HM Prison Pentridge was an Australian prison that was first established in 1851 in Coburg, Victoria. The first prisoners arrived in 1851. The prison officially closed on 1 May 1997.

Pentridge was often referred to as the "Bluestone College", "Coburg College" or "College of Knowledge". The grounds were originally landscaped by landscape gardener Hugh Linaker.

The site is currently split into two parts.
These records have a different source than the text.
Definition mine (i : nat) (e : Err) (call : kcall) : Prop := k_cli call = Z.of_nat i ∧ put_answer call = Some e.
#[local] Instance mine_dec i e call : Decision (mine i e call).
Proof. unfold mine. apply _. Defined.

Record client_ok w (i : nat) (cl : client) : Prop := {
  co_ver : 0 ≤ default 0 (verm cl !! key) ≤ vers (server w) key;
  co_ok : Nok (res cl) + pend OK w cl = count (mine i OK) (calls w);
  co_maybe : Nmaybe (res cl) + pend ErrMaybe w cl = count (mine i ErrMaybe) (calls w);
  co_pc : pc_ok w i (pc cl)
}.

Definition waits (cl : client) : option nat :=
  match pc cl with InPut _ _ c | InGet _ _ _ c => Some c | _ => None end.

Lemma not_done_answer call : is_done call = false → put_answer call = None.
Proof. unfold is_done, put_answer. by destruct (k_phase call). Qed.

Lemma pc_ok_mono w w' i p : world_ok w → vers (server w) key ≤ vers (server w') key → (present w → present w') →
  (∀ c call, calls w !! c = Some call → ∃ call', calls w' !! c = Some call' ∧ k_cli call' = k_cli call ∧ k_op call' = k_op call) →
  (∀ e, e ∈ handled w' → e ∈ handled w ∨ ∀ rep, ev_rep e = inl rep → present w → get_Err rep = OK) →
  pc_ok w i p → pc_ok w' i p.
Proof.
  intros HW Hv Hp Hc He. destruct p as [|k ver c|k ver err c|]; simpl; try done.
  - intros (-> & call & H1 & H2 & H3). split; [done|]. destruct (Hc c call H1) as (call' & ? & ? & ?).
    exists call'. split_and!; congruence.
  - intros (-> & Herr & Hver & (call & H1 & H2 & H3) & Hpr & Hreads). split; [done|]. split; [done|]. split; [lia|]. split.
    + destruct (Hc c call H1) as (call' & ? & ? & ?). exists call'. split_and!; congruence.
    + split; [by apply Hp|]. intros e rep Hin Hec Hrep. destruct (He e Hin) as [Hin'|Hnew]; [by eapply Hreads|by eapply Hnew].
Qed.
Lemma spread_puts_alone kvs keys : (fst <$> kvs) ⊆ keys → NoDup (fst <$> kvs) → ∀ scripts t,
  (length kvs ≤ length scripts)%nat → Forall (λ sc, elsewhere keys sc ∧ delivers sc) scripts →
  (∀ k, k ∈ fst <$> kvs → kv_table (srv t) !! k = None) →
  ∃ t', spread_puts t kvs scripts = (t', Some (Ret tt))
  ∧ (∀ k, k ∈ keys → k ∉ fst <$> kvs → kv_table (srv t') !! k = kv_table (srv t) !! k)
  ∧ (∀ k v, (k, v) ∈ kvs → kv_table (srv t') !! k = Some {| Value := v; Version := 1 |}).
Proof.
  induction kvs as [|[k v] kvs IH]; intros Hin Hnd scripts t Hlen Hsc Hempty.
  - exists t. destruct scripts; (split; [done|]; split; [done|]; set_solver).
  - rewrite fmap_cons in *. simpl in *. apply NoDup_cons in Hnd as [Hk Hnd].
    destruct scripts as [|sc scripts]; [simpl in Hlen; lia|]. inv Hsc as [|? ? [He Hd] Hsc'].
    destruct (Put_returns (srv t) sc k v 0 Hd) as (s' & h & e & E).
    assert (version_at (kv_table (srv t)) k = 0) as Hv0 by (unfold version_at; by rewrite Hempty by (by left)).
    apply (Put_alone sc (srv t) k v 0 keys) in E as HP; [|done|set_solver|lia|done]. destruct HP as [Ho Hown].
    rewrite Hv0, decide_True in Hown by done. destruct Hown as [Hown _].
    cbn [spread_puts]. rewrite E.
    destruct (IH ltac:(set_solver) Hnd scripts {| srv := s'; log := log t |}) as (t' & E' & Hsame & Hall).
    + simpl in Hlen. lia.
    + done.
    + intros k' Hk'. simpl. rewrite Ho; [apply Hempty; by right|set_solver|congruence].
    + exists t'. split; [done|]. simpl in *. split.
      * intros k' Hin' Hk'. apply not_elem_of_cons in Hk' as [Hne Hk']. rewrite Hsame by done. by apply Ho.
      * intros k' v' [[= -> ->]|Hkv]%elem_of_cons; [|by apply Hall]. rewrite Hsame by set_solver. by rewrite Hown.
Qed.

Lemma spread_checks_alone kvs keys : (fst <$> kvs) ⊆ keys → ∀ runs t,
  (length kvs ≤ length runs)%nat → Forall (λ r, elsewhere keys (attempts r) ∧ delivers (attempts r)) runs →
  (∀ k v, (k, v) ∈ kvs → kv_table (srv t) !! k = Some {| Value := v; Version := 1 |}) →
  ∃ t', spread_checks t kvs runs = (t', Some (Ret tt))
  ∧ ∀ k, k ∈ keys → kv_table (srv t') !! k = kv_table (srv t) !! k.
Proof.
  induction kvs as [|[k v] kvs IH]; intros Hin runs t Hlen Hr Hall.
  - exists t. by destruct runs.
  - rewrite fmap_cons in Hin. simpl in *. destruct runs as [|r runs]; [simpl in Hlen; lia|]. inv Hr as [|? ? [He Hd] Hr'].
    destruct (CheckGet_alone t r k {| Value := v; Version := 1 |} keys He) as (t1 & E1 & Hs1);
      [set_solver|done|apply Hall; by left|].
    cbn [spread_checks]. simpl in E1. rewrite E1.
    destruct (IH ltac:(set_solver) runs t1) as (t' & E' & Hs'); [simpl in Hlen; lia|done| |].
    + intros k' v' Hkv. rewrite Hs1; [apply Hall; by right|].
      apply Hin. right. apply list_elem_of_fmap. by exists (k', v').
    + exists t'. split; [done|]. intros k' Hk'. rewrite Hs' by done. by apply Hs1.
Qed.
End lib.
Arguments test : clear implicits.

(** the keys differ *)
Lemma MakeKeys_NoDup n : Z.of_nat n < 2 ^ 63 → NoDup (MakeKeys n).
Proof.
  intros Hn. apply NoDup_fmap_2_strong; [|apply NoDup_seq]. intros i j Hi%elem_of_seq Hj%elem_of_seq E.
  unfold make_key in E. apply (f_equal to_chars) in E. rewrite !to_of_chars in E. injection E as E.
  apply (f_equal ParseInt) in E. rewrite !ParseInt_Itoa in E by (apply bool_decide_eq_true; lia). injection E as E. lia.
Qed.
The northern part of the prison, referred to as the "Pentridge Coburg" or "Pentridge Piazza" site, is bordered by Champ Street, Pentridge Boulevard, Murray Road and Stockade Avenue. It is currently under development by the developer Shayher Group, who has owned the site since 2013. The southern part of the prison, referred to as the "Pentridge Village" site, is bordered by Pentridge Boulevard, Stockade Avenue, Wardens Walk and Urquhart Street. It is partially owned by the developer Future Estate. D Division is owned privately by Pentridge Cellars Pty Ltd.

Divisions 

The prison was split into many divisions, named using letters of the alphabet.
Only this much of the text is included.